(Data begins)
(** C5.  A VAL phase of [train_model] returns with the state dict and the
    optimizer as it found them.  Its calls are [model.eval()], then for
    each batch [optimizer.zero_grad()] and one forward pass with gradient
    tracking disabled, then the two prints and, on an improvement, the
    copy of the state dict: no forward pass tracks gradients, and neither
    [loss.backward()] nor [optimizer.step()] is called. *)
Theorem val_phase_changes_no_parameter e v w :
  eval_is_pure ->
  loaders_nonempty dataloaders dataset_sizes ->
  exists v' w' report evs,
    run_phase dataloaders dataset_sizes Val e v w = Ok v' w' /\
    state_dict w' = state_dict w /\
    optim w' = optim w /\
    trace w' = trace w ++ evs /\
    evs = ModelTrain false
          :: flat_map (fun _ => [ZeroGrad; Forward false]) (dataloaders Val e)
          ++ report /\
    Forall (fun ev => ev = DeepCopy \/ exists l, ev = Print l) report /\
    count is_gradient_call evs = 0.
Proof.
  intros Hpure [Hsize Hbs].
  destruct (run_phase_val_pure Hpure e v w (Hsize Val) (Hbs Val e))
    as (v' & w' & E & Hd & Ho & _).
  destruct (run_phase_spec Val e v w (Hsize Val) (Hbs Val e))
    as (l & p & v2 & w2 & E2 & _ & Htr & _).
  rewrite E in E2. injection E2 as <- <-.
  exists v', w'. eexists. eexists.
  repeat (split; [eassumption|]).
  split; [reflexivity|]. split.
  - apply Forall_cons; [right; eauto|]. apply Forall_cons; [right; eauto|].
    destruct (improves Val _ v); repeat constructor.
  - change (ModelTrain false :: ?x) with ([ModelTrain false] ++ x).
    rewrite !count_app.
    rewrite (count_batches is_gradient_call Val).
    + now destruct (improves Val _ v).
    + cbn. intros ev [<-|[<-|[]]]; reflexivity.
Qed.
(Data ends)
If a line in the entries contains "Hsize", copy it.

  intros Hpure [Hsize Hbs].
  destruct (run_phase_val_pure Hpure e v w (Hsize Val) (Hbs Val e))
  destruct (run_phase_spec Val e v w (Hsize Val) (Hbs Val e))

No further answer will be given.